TRY IT
Report how many lines in the records below hold the word "Hreq". Add nothing to the number.

[RECORDS TO PROCESS — start]

(** Settling the future a request has just stored, and resuming the
    request. *)
Lemma settle_then_resume st' mod_ p job meta_ metadata v st2 m' :
  let st1 := update_record mod_ (set_evaluated (Some false))
               (update_record mod_ (set_promise (Some p)) st') in
  let w := {| w_mod := mod_; w_meta := meta_; w_metadata := metadata;
              w_promise := p |} in
  promises st' !! p = Some (Pending job) ->
  execution_mod job = mod_ ->
  records st' !! mod_ = Some m' ->
  directRequest_settle st1 p (Normal v) = Some st2 ->
  let result :=
    match job with
    | runExternalModule _ _ => v
    | runInlinedModule _ context _ _ => VObject (ctx_exports context)
    end in
  evaluated <$> records st1 !! mod_ = Some (Some false) /\
  heap st2 = heap st' /\
  exists st3,
    cachedRequest_resume st2 w =
      Some (st3, processImport (heap st') result meta_ metadata) /\
    evaluated <$> records st3 !! mod_ = Some (Some true) /\
    exports <$> records st3 !! mod_ =
      Some (match job with
            | runExternalModule _ _ => v
            | runInlinedModule _ _ _ _ => exports m'
            end).
Proof.
  intros st1 w Hp Hjob Hm' Hsettle result.
  assert (records st1 !! mod_ =
            Some (set_evaluated (Some false) (set_promise (Some p) m'))) as Hm1.
  { unfold st1. by do 2 apply update_record_lookup. }
  assert (promises st1 = promises st') as Hps1 by done.
  assert (heap st1 = heap st') as Hh1 by done.
  clearbody st1. subst w result.
  split; [by rewrite Hm1|].
  unfold directRequest_settle in Hsettle. rewrite Hps1, Hp in Hsettle.
  assert (p < length (promises st1)) as Hlt.
  { rewrite Hps1. by eapply lookup_lt_Some. }
  unfold cachedRequest_resume. cbn [w_promise w_mod w_meta w_metadata].
  destruct job as [mod' externalize|mod' context code id']; simpl in Hjob; subst mod';
    injection Hsettle as <-.
  - split; [done|].
    assert (promises (settle_promise p (Fulfilled v)
                        (update_record mod_ (set_exports v) st1)) !! p
            = Some (Fulfilled v)) as ->.
    { unfold settle_promise. cbn [promises with_promises update_record with_records].
      by rewrite list_lookup_insert_eq. }
    eexists. split; [by rewrite <-Hh1|].
    assert (records (update_record mod_ (set_evaluated (Some true))
                       (settle_promise p (Fulfilled v)
                          (update_record mod_ (set_exports v) st1))) !! mod_
            = Some (set_evaluated (Some true)
                      (set_exports v
                         (set_evaluated (Some false) (set_promise (Some p) m')))))
      as ->; [|done].
    apply update_record_lookup.
    change (records (settle_promise ?a ?b ?s)) with (records s).
    by apply update_record_lookup.
  - split; [done|].
    assert (promises (settle_promise p (Fulfilled (VObject (ctx_exports context))) st1)
              !! p = Some (Fulfilled (VObject (ctx_exports context)))) as ->.
    { unfold settle_promise. cbn [promises with_promises].
      by rewrite list_lookup_insert_eq. }
    eexists. split; [by rewrite <-Hh1|].
    assert (records (update_record mod_ (set_evaluated (Some true))
                       (settle_promise p (Fulfilled (VObject (ctx_exports context)))
                          st1)) !! mod_
            = Some (set_evaluated (Some true)
                      (set_evaluated (Some false) (set_promise (Some p) m'))))
      as ->; [|done].
    by apply update_record_lookup.
Qed.

(** X10.  What an execution gives.  Take a request on a record with [meta]
    and no future that ends suspended (it has started the execution), and
    let the evaluator finish normally with any value.  The record is
    marked not evaluated while the request waits and evaluated once it
    resumes.  For an inline module the request then returns the namespace
    object that [directRequest] created before it called the evaluator
    (null prototype, only the [Symbol.toStringTag] property), which is the
    [exports] of the record, and not what the evaluator returned; for an
    externalized module it returns what the evaluator returned, through
    [processImport], and that value is the [exports] of the record. *)
Theorem execution_result (st : ModuleRunner) (id : string) (mod_ : Ref)
  (callstack : list string) (metadata : option SSRImportMetadata)
  (m : ModuleCache) (meta_ : ResolvedResult) (st1 : ModuleRunner) (w : Waiter)
  (v : Value) (st2 : ModuleRunner) :
  records st !! mod_ = Some m ->
  meta m = Some meta_ ->
  promise m = None ->
  cachedRequest st id mod_ callstack metadata = (st1, Awaiting w) ->
  directRequest_settle st1 (w_promise w) (Normal v) = Some st2 ->
  evaluated <$> records st1 !! mod_ = Some (Some false) /\
  exists st3 res,
    cachedRequest_resume st2 w = Some (st3, res) /\
    evaluated <$> records st3 !! mod_ = Some (Some true) /\
    match meta_ with
    | ResolvedInline _ _ _ _ =>
        let ns := length (objects (heap st)) in
        res = Normal (VObject ns) /\
        objects (heap st1) !! ns = Some namespace_object /\
        exports <$> records st3 !! mod_ = Some (VObject ns)
    | ResolvedExternal _ _ _ _ =>
        res = processImport (heap st) v meta_ metadata /\
        exports <$> records st3 !! mod_ = Some v
    end.
Proof.
  intros Hm Hmeta Hp Hreq Hsettle.
  destruct (cachedRequest_started _ _ _ _ _ _ _ _ _ Hm Hmeta Hp Hreq)
    as (st0 & Hm0 & Hh0 & Hp0 & He0 & _ & -> & ->).
  destruct (registered_fields callstack m) as (Hrm & Hre & Hrp).
  rewrite <-Hrm in Hmeta. cbn [w_promise] in Hsettle.
  destruct meta_ as [mid externalize type inv|mid [code|] file inv].
  - destruct (directRequest_external _ id _ callstack _ _ _ _ _ Hm0 Hmeta)
      as (st' & Hd' & Hps & Hh & Hr).
    rewrite Hd' in Hsettle |- *. cbn [fst] in Hsettle |- *.
    rewrite <-Hr in Hm0.
    destruct (settle_then_resume st' mod_ (length (promises st))
                (runExternalModule mod_ externalize)
                (ResolvedExternal mid externalize type inv) metadata v st2
                (registered callstack m))
      as (He1 & Hh2 & st3 & Hres & He3 & Hx3); [|done|exact Hm0|exact Hsettle|].
    { rewrite Hps, Hp0, lookup_app_r, Nat.sub_diag by done. done. }
    split; [done|]. eexists st3, _. split; [exact Hres|]. split; [done|].
    split; [by rewrite Hh, Hh0|done].
  - destruct (directRequest_inline _ id _ callstack _ _ _ _ _ Hm0 Hmeta)
      as (st' & context & Hd' & Hps & Hce & _ & _ & Hobj & Hr).
    rewrite Hd' in Hsettle |- *. cbn [fst] in Hsettle |- *.
    assert (records st' !! mod_ =
              Some (set_exports (VObject (length (objects (heap st0))))
                      (registered callstack m))) as Hm'.
    { by rewrite Hr, list_lookup_alter_eq, Hm0. }
    destruct (settle_then_resume st' mod_ (length (promises st))
                (runInlinedModule mod_ context code id)
                (ResolvedInline mid (Some code) file inv) metadata v st2
                (set_exports (VObject (length (objects (heap st0))))
                   (registered callstack m)))
      as (He1 & Hh2 & st3 & Hres & He3 & Hx3); [|done|exact Hm'|exact Hsettle|].
    { rewrite Hps, Hp0, lookup_app_r, Nat.sub_diag by done. done. }
    split; [done|]. eexists st3, _. split; [exact Hres|]. split; [done|].
    rewrite Hce, Hh0 in *. cbv zeta. split; [done|]. split; [|done].
    change (heap (update_record _ _ (update_record _ _ st'))) with (heap st').
    rewrite Hobj, lookup_app_r, Nat.sub_diag by done. done.
  - destruct (directRequest_codeless _ id _ callstack _ _ _ _ Hm0 Hmeta)
      as (st' & Hd' & Hps & _).
    rewrite Hd' in Hsettle. unfold directRequest_settle in Hsettle.
    cbn [fst] in Hsettle.
    change (promises (update_record _ _ (update_record _ _ st')))
      with (promises st') in Hsettle.
    rewrite Hps, Hp0, lookup_app_r, Nat.sub_diag in Hsettle by done. done.
Qed.

(** X11.  A module without code fails to load.  A request on a record with
    [meta] and no future whose fetch result is inline and has no code, when
    it ends suspended, has created no exports object and called no
    evaluator, and its resumption throws the load failure, which names the
    requested id and, when the call stack is not empty, its last entry as
    the importer. *)
Theorem codeless_module_fails_to_load (st : ModuleRunner) (id : string)
  (mod_ : Ref) (callstack : list string) (metadata : option SSRImportMetadata)
  (m : ModuleCache) (mid : string) (file : option string) (inv : bool)
  (st1 : ModuleRunner) (w : Waiter) :
  records st !! mod_ = Some m ->
  meta m = Some (ResolvedInline mid None file inv) ->
  promise m = None ->
  cachedRequest st id mod_ callstack metadata = (st1, Awaiting w) ->
  heap st1 = heap st /\
  exports <$> records st1 !! mod_ = Some (exports m) /\
  (forall r, count_evaluator r st1 = count_evaluator r st) /\
  exists st2,
    cachedRequest_resume st1 w =
      Some (st2, Throw (Error (load_failure_message id (last callstack)))).
Proof.
  intros Hm Hmeta Hp Hreq.
  destruct (cachedRequest_started _ _ _ _ _ _ _ _ _ Hm Hmeta Hp Hreq)
    as (st0 & Hm0 & Hh0 & Hp0 & He0 & _ & -> & ->).
  destruct (registered_fields callstack m) as (Hrm & Hre & Hrp).
  rewrite <-Hrm in Hmeta.
  destruct (directRequest_codeless _ id _ callstack _ _ _ _ Hm0 Hmeta)
    as (st' & Hd' & Hps & Hh & Hr & He).
  rewrite Hd'. simpl. split; [congruence|]. split.
  { rewrite !list_lookup_alter_eq, Hr, Hm0. simpl. by rewrite Hre. }
  split.
  { intros r. unfold count_evaluator. simpl. rewrite He, He0.
    rewrite List.filter_app, length_app. simpl. lia. }
  unfold cachedRequest_resume. simpl. rewrite Hps, Hp0.
  rewrite lookup_app_r, Nat.sub_diag by done. simpl. by eexists.
Qed.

[RECORDS TO PROCESS — finish]

FINAL ANSWER
4